Following is a copy of the letter that S. Scott Harding, ADVO's Chief Executive Officer, and John Mahoney, Chairman of the ADVO Board of Directors, sent to the Valassis Board of Directors on August 29, 2006. The letter was sent after an in-person meeting on August 28, 2006 that was requested by Valassis.

On the afternoon of August 30, 2006, Valassis and its representatives called ADVO and its representatives to advise them that the Valassis Board had approved commencing litigation against ADVO later that afternoon unless ADVO would agree within one hour to two demands: (1) to provide Valassis with full and unfettered access to all ADVO personnel and documents, and (2) to enter into good faith negotiations regarding the purchase price for the ADVO shares in the merger. This was the first time that Valassis had proposed renegotiating the purchase price set forth in the definitive merger agreement, and ADVO's Board of Directors promptly rejected those demands since Valassis remains obligated to acquire ADVO at the $37 per share price that Valassis agreed to pay when it signed the definitive merger agreement last month. -0-


August 29, 2006

Valassis Communications, Inc. Board of Directors
19975 Victor Parkway
Livonia, MI 48152
Attention: Barry P. Hoffman
           Secretary to the Board of Directors


Ladies and Gentlemen:

    We met yesterday at Valassis' request with Messrs. Schultz and
Recchia, who advised us that, "based on where things stand today and
what we now know, we cannot advise our Board of Directors to move
forward" with the definitive merger agreement with ADVO. Messrs.
Schultz and Recchia reiterated their demand for ADVO to provide "full
and unfettered access" to all ADVO personnel and documents in order
for the forensic accounting firm retained by Valassis to conduct a
full-scale investigation of ADVO's recent and projected financials, as
well as the information made available by ADVO to Valassis prior to
the execution of the merger agreement. Valassis' recent actions and
statements have raised substantial doubts in our minds as to whether
Valassis intends to close the transaction on September 15, 2006, as
required by the merger agreement (assuming ADVO stockholders approve
the merger at the special stockholders meeting on September 13, 2006).
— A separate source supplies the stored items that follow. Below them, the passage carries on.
(* ===== verification/CommandPath.v ===== *)
(** * From a button of the console to a command of the contract

    The bodies the console posts (components/device-console.tsx, esim-panel.tsx,
    send-sms.tsx, with ConsolePanels, EsimPanel and SendSms) put through the
    gateway's handler (Commands) and held against the contract (Contract).
    Between the two is the text of a JSON body, which carries strings, booleans
    and finite numbers over as they are. *)

From Stdlib Require Import Lia.
From S2P Require Import Prelude JsString JsValue JsMap JsRegex RegexCount Contract Commands Gateway Devices Ussd TableQuery Fleet Guards Settings Component Console ConsolePanels EsimData Esim EsimPanel SendSms.

#[local] Open Scope string_scope.
#[local] Open Scope list_scope.
#[local] Open Scope Z_scope.

(** What the gateway makes of a request of the console to /v1/commands. *)
Definition posted (c : call) : command_answer := enqueueCommand (default VUndef (cl_body c)).


(** ** Text without surrogates crosses as it is *)

Definition plain_char (c : N) : bool := negb (high_surrogate c) && negb (low_surrogate c).
Definition plain_text (s : jstring) : bool := forallb plain_char s.
Lemma plain_well_formed s : plain_text s = true -> well_formed s = s.
Proof.
  induction s as [|c s IH]; [done|]. cbn [plain_text forallb]. intros [Hc Hs]%andb_true_iff. unfold plain_char in Hc.
  apply andb_true_iff in Hc as [Hh%negb_true_iff Hl%negb_true_iff]. cbn. rewrite Hh, Hl. f_equal. by apply IH.
Qed.
Lemma plain_runes s : plain_text s = true -> runes s = s.
Proof. intros Hs. rewrite <-(app_nil_r s) at 1. rewrite runes_app by done. by rewrite app_nil_r. Qed.

Lemma digit_plain c : is_digit c = true -> plain_char c = true.
Proof.
  unfold is_digit, plain_char, high_surrogate, low_surrogate. intros [_ Hd%N.leb_le]%andb_true_iff.
  apply andb_true_iff. split; apply negb_true_iff, andb_false_iff; left; apply N.leb_gt; lia.
Qed.
Lemma digits_plain s : forallb is_digit s = true -> plain_text s = true.
Proof. unfold plain_text. rewrite !forallb_forall. intros Hd c Hc. by apply digit_plain, Hd. Qed.

Lemma well_formed_nonempty s : s <> [] -> well_formed s <> [].
Proof. destruct s as [|c [|d s]]; [done| |]; intros _; cbn; repeat case_match; done. Qed.

(** Fifteen digits, as an IMEI has them; nineteen or twenty, as a card has. *)
Definition digits (lo hi : nat) (s : jstring) : bool :=
  ((lo <=? length s) && (length s <=? hi))%nat && forallb is_digit s.

Lemma digits_match lo hi s :
  (lo <= hi)%nat -> digits lo hi s = true -> Commands.matches (rdigits_between lo hi) (well_formed s) = true /\ well_formed s = s.
Proof.
  intros Hle Hd. unfold digits in Hd. apply andb_true_iff in Hd as [Hl Hd]. pose proof (digits_plain s Hd) as Hp.
  rewrite (plain_well_formed s Hp). split; [|done]. unfold Commands.matches, rdigits_between.
  rewrite (plain_runes s Hp), test_between by done. by rewrite Hl, Hd.
Qed.


Lemma find_key {A} (p : A -> bool) (f : A -> jstring) (l : list A) x :
  (forall y, In y l -> p y = jeqb (f x) (f y)) -> NoDup (f <$> l) -> In x l -> List.find p l = Some x.
Proof.
  induction l as [|y l IH]; [done|]. intros Hp Hn Hin. cbn [fmap list_fmap] in Hn. apply NoDup_cons in Hn as [Hy Hn].
  cbn [List.find]. rewrite (Hp y) by (by left). destruct Hin as [->|Hin]; [by rewrite jeqb_refl|].
  destruct (jeqb (f x) (f y)) eqn:E.
  - apply jeqb_eq in E. exfalso. apply Hy. rewrite <-E. by apply list_elem_of_fmap_2, list_elem_of_In.
  - apply IH; [|done|done]. intros z Hz. apply Hp. by right.
Qed.

Lemma kinds_distinct : NoDup ((fun s => u (sp_Kind s)) <$> catalogue).
Proof. by apply (bool_decide_unpack _); vm_compute. Qed.

Lemma Lookup_in s : In s catalogue -> Lookup (u (sp_Kind s)) = Some s.
Proof. intros Hin. unfold Lookup. apply (find_key _ (fun s => u (sp_Kind s))); [done|apply kinds_distinct|done]. Qed.

(** A request that decodes is queued when the checks of [BuildPayload] pass. *)
Lemma posted_queued c r s payload :
  DecodeRequest (default VUndef (cl_body c)) = Some r -> In s catalogue ->
  Kind r = u (sp_Kind s) -> jeqb (Kind r) [] = false ->
  DeviceID r <> [] -> (sp_NeedsModem s = true -> Commands.matches imeiPattern (ModemIMEI r) = true) ->
  sp_Build s r = Payload payload -> posted c = Queued s payload.
Proof.
  intros Hr Hs Hk Hn Hd%jeqb_neq Hm Hb. unfold posted, enqueueCommand, BuildPayload.
  rewrite Hr, Hn, Hk, (Lookup_in s Hs), Hd. destruct (sp_NeedsModem s); cbn [andb]; [rewrite Hm by done; cbn [negb]|]; by rewrite Hb.
Qed.


(** ** The buttons of the console *)

Section Console.
Context (deviceId imei : jstring).
Hypothesis deviceId_given : deviceId <> [].
Hypothesis imei_digits : digits 15 15 imei = true.


Lemma imei_match : Commands.matches imeiPattern (well_formed imei) = true.
Proof. exact (proj1 (digits_match 15 15 imei ltac:(lia) imei_digits)). Qed.





End Console.

(** ** The buttons with a text of the operator's in them *)





Section Typed.
Context `{NumberText} `{ToNumber}.

End Typed.

(** ** Each of them against the schema *)






Section Texts.
Context (deviceId imei : jstring).
Hypothesis deviceId_given : deviceId <> [].










End Texts.




Section Numbers.
Context (deviceId imei : jstring).
Hypothesis deviceId_given : deviceId <> [].








End Numbers.

Section Posts.
Context `{NumberText} `{ToNumber}.




End Posts.


(** What a request is turned into, with the entry that builds it. *)
Lemma ussd_cancel_posted deviceId imei selected :
  deviceId <> [] -> digits 15 15 imei = true ->
  exists payload,
    posted (command_call deviceId selected (u "send_ussd")
      [(u "modem_imei", VStr imei); (u "code", VStr []); (u "stage", VStr (u "cancel"))])
    = Queued (spec "send_ussd" "SendUssd" true true send_ussd) payload
    /\ prop (VObj payload) (u "code") = VStr [] /\ inhabits SendUssd_schema (VObj payload) = false.
Proof.
  intros Hd%well_formed_nonempty Hi. pose proof (imei_match imei Hi) as Hm. set (c := command_call _ _ _ _).
  assert (Hr : exists r, DecodeRequest (default VUndef (cl_body c)) = Some r /\ Commands.Kind r = u "send_ussd"
    /\ DeviceID r = well_formed deviceId /\ ModemIMEI r = well_formed imei /\ Code r = [] /\ Stage r = u "cancel").
  { subst c. unfold DecodeRequest, Commands.text, Commands.decode_string. remember well_formed as g eqn:Hg.
    eexists. split; [lazy; reflexivity|]. subst g. by split_and!. }
  destruct Hr as (r & Hr & Hk & Hdev & Himei & Hcode & Hstage).
  assert (Hb : send_ussd r = Payload (plain "SendUssd" r ++ [Commands.str "code" []; Commands.str "stage" (u "cancel")])).
  { unfold send_ussd, ussd_stage. rewrite Hstage, Hcode. reflexivity. }
  pose proof (posted_queued c r (spec "send_ussd" "SendUssd" true true send_ussd) _ Hr
    ltac:(unfold catalogue; cbn [In]; tauto) Hk ltac:(by rewrite Hk) ltac:(by rewrite Hdev)
    ltac:(by rewrite Himei; intros _) Hb) as Hq.
  eexists. split; [exact Hq|]. split; [reflexivity|].
  destruct (queued_facts _ _ _ Hq) as (r' & schema & Hr' & _ & _ & Hs & Hv). rewrite Hr in Hr'. injection Hr' as <-.
  injection Hs as <-. rewrite Hv. cbn [sp_ContractKind spec]. unfold unchecked. cbn [String.eqb Ascii.eqb Bool.eqb].
  by rewrite Hcode.
Qed.

(** C38. Where a USSD cancel leaves the contract: it carries an empty code,
    as the gateway means it to (the field is required), the gateway queues
    it, and the schema asks for at least one character. *)
Theorem ussd_cancel_off_contract deviceId rows selected a :
  deviceId <> [] -> ussd_cancel rows selected = Some a ->
  let imei := default_to selected (latestUssdExchange rows ≫= ux_modemImei) in
  digits 15 15 imei = true ->
  exists s payload,
    posted (command_call deviceId selected a.1 a.2) = Queued s payload
    /\ prop (VObj payload) (u "code") = VStr [] /\ inhabits SendUssd_schema (VObj payload) = false.
Proof.
  intros Hd Ha imei Hi. unfold ussd_cancel, ussdCancelRequest in Ha. fold imei in Ha.
  destruct (jeqb imei []); [done|]. injection Ha as <-. cbn [fst snd uq_modem_imei uq_code uq_stage].
  destruct (ussd_cancel_posted deviceId imei selected Hd Hi) as (payload & Hq & Hv). by eexists _, payload.
Qed.

(** ** Two tables about the same commands *)

(** The kinds the gateway calls mutating that the console sends without a
    question: notes on the register, and the way back from a guarded half. *)
Definition quiet_change `{ToString} (kind : jstring) (payload : jsval) : bool :=
  one_of kind ["rename_esim_profile"; "register_modem"; "update_modem"; "reconfirm_modem"]
  || one_of kind ["set_radio"; "set_data_network"] && negb (bool_decide (prop payload (u "enabled") = VBool false))
  || one_of kind ["select_operator"] && negb (bool_decide (prop payload (u "mode") = VStr (u "manual")))
  || one_of kind ["send_ussd"] && bool_decide (prop payload (u "stage") = VStr (u "cancel"))
  || one_of kind ["run_at_command"]
     && bool_decide (ag_id <$> atCommandGuard (to_string (nullish (prop payload (u "command")) (VStr []))) = None).

(** The kinds the gateway takes and the console's table does not list. *)
Definition unlisted : list string := ["send_sms"; "self_update"].

Lemma unasked_split `{ToString} payload :
  Forall (fun s => one_of (u (sp_Kind s)) unlisted = false ->
    unasked (u (sp_Kind s)) payload = negb (sp_Mutating s) || quiet_change (u (sp_Kind s)) payload) catalogue.
Proof.
  unfold catalogue. repeat apply Forall_cons_2; [..|by apply Forall_nil].
  all: cbn [sp_Kind sp_Mutating bare spec]; unfold unasked, quiet_change, unlisted, unasked_kinds, one_of;
    cbn [existsb]; js_names; cbn [andb orb negb]; rewrite ?orb_false_r; done.
Qed.

Lemma listed_kinds :
  forallb (fun s => eqb (is_some (field (u (sp_Kind s)) DEVICE_COMMAND_GUARDS))
                        (negb (one_of (u (sp_Kind s)) unlisted))) catalogue = true
  /\ forallb (fun kv : jstring * list CommandGuardVariant => existsb (fun s => jeqb kv.1 (u (sp_Kind s)) && negb (one_of kv.1 unlisted)) catalogue)
       DEVICE_COMMAND_GUARDS = true.
Proof. by vm_compute. Qed.

Lemma unlisted_guard `{ToString} kind payload :
  one_of (u kind) unlisted = true ->
  exists g, deviceCommandGuard (u kind) payload = Ok g /\ cg_consequence g = Some UNKNOWN_COMMAND.
Proof.
  unfold one_of, unlisted. cbn [existsb].
  intros [->%jeqb_eq|[->%jeqb_eq|[=]]%orb_true_iff]%orb_true_iff; unfold deviceCommandGuard, table_read;
    js_names; by eexists.
Qed.

Lemma listed_guard `{ToString} kind payload :
  is_some (field kind DEVICE_COMMAND_GUARDS) = true ->
  exists g, deviceCommandGuard kind payload = Ok g /\ (cg_consequence g = None <-> unasked kind payload = true).
Proof.
  intros Hk. destruct (jeqb kind (u "run_at_command")) eqn:Er; [|by apply guard_known].
  apply jeqb_eq in Er as ->. destruct (guard_at payload) as (g & Hg & Hc). exists g. split; [done|].
  rewrite Hc. unfold unasked, unasked_kinds. cbn [existsb]. js_names. cbn [andb orb].
  rewrite bool_decide_eq_true. by destruct (atCommandGuard _).
Qed.

(** C9. The console asks about what the gateway says mutates.  The two tables
    name the same commands but for two: the message, which has a form and a
    dialog of its own (it is posted without a kind, and the gateway reads that
    as send_sms), and the agent's update, for which the console has no
    button.  The guard of those two asks about an unknown command.  Of the
    rest every kind the gateway calls read-only goes out unasked, and a
    mutating one goes unasked only as a note on the register, as the way back
    from a guarded half, as a USSD cancel, or as an AT command that trips no
    entry. *)
Theorem guards_follow_catalogue `{ToString} payload :
  Forall (fun s =>
    exists g, deviceCommandGuard (u (sp_Kind s)) payload = Ok g
      /\ if one_of (u (sp_Kind s)) unlisted then cg_consequence g = Some UNKNOWN_COMMAND
         else cg_consequence g = None <-> sp_Mutating s = false \/ quiet_change (u (sp_Kind s)) payload = true) catalogue
  /\ forall kind, is_some (field kind DEVICE_COMMAND_GUARDS) = true <->
       exists s, In s catalogue /\ kind = u (sp_Kind s) /\ one_of kind unlisted = false.
Proof.
  destruct listed_kinds as [Hl Hg]. pose proof (proj1 (forallb_forall _ _) Hl) as Hin. split.
  - apply Forall_forall. intros s Hs%list_elem_of_In. specialize (Hin s Hs). apply eqb_prop in Hin.
    destruct (one_of (u (sp_Kind s)) unlisted) eqn:Eo; [by apply unlisted_guard|].
    destruct (listed_guard (u (sp_Kind s)) payload Hin) as (g & Hr & Hu). exists g. split; [done|].
    rewrite Hu, (proj1 (Forall_forall _ _) (unasked_split payload) s (proj2 (list_elem_of_In _ _) Hs) Eo).
    by rewrite orb_true_iff, negb_true_iff.
  - intros kind. split.
    + intros Hk. destruct (field kind DEVICE_COMMAND_GUARDS) as [vs|] eqn:Ef; [|done]. apply map_get_elem in Ef;
        [|by apply (bool_decide_unpack _); vm_compute].
      apply list_elem_of_In in Ef. pose proof (proj1 (forallb_forall _ _) Hg _ Ef) as (s & Hs & [He Ho]%andb_true_iff)%existsb_exists.
      cbn [fst] in He, Ho. exists s. split_and!; [done|by apply jeqb_eq|by apply negb_true_iff].
    + intros (s & Hs & -> & Eo). specialize (Hin s Hs). apply eqb_prop in Hin. by rewrite Hin, Eo.
Qed.

(** ** Instances *)

#[local] Existing Instances sample_number_text sample_to_number.


Lemma ussd_cancel_off_contract_witness :
  exists a, ussd_cancel [] (u "861234567890123") = Some a
  /\ exists s payload, posted (command_call (u "dev-1") (u "861234567890123") a.1 a.2) = Queued s payload
       /\ inhabits SendUssd_schema (VObj payload) = false.
Proof.
  eexists. split; [vm_compute; reflexivity|].
  destruct (ussd_cancel_off_contract (u "dev-1") [] (u "861234567890123") _ ltac:(done) eq_refl ltac:(by vm_compute))
    as (s & payload & Hq & _ & Hv).
  exists s, payload. split; [exact Hq|exact Hv].
Defined.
    We are deeply troubled by the position Valassis management is
taking. It appears that Valassis is suffering from a severe case of
"buyer's remorse," arising from the negative reaction by Valassis'
stockholders and analysts to the announcement of the transaction, and
perhaps exacerbated by Valassis' own continuing financial weakness and
an increasing interest rate environment that is making its acquisition
financing costs more expensive than Valassis expected. We are
concerned that Valassis' motives in retaining a forensic accounting
team, and its demands regarding unfettered access, are for the primary
purpose of delaying the closing of the merger while it seeks to
develop a rationale to back out of its merger agreement. However,
regardless of Valassis' intentions in making its demands, there is no
legal basis whatsoever for Valassis not to move forward with the
definitive merger agreement:

    --  The access rights under Section 5.02 of the merger agreement
        are for "reasonable access" to information concerning ADVO's
        business as Valassis "may reasonably request," provided, among
        other things, that such access does not "unreasonably disrupt"
        ADVO's operations. Over the course of the last month, since
        ADVO advised Valassis of its third quarter financial results,
        ADVO has provided substantial documentation and access to
        Valassis and its representatives, including a two-day meeting
        with Valassis's management and Deloitte on August 7 and 8 at
        which ADVO responded to all of Valassis's inquiries. ADVO
        stands ready to continue to provide "reasonable access" to
        Valassis that does not "unreasonably disrupt" ADVO's
        operations, but "reasonable access" is not "full and
        unfettered access," as Valassis has been demanding.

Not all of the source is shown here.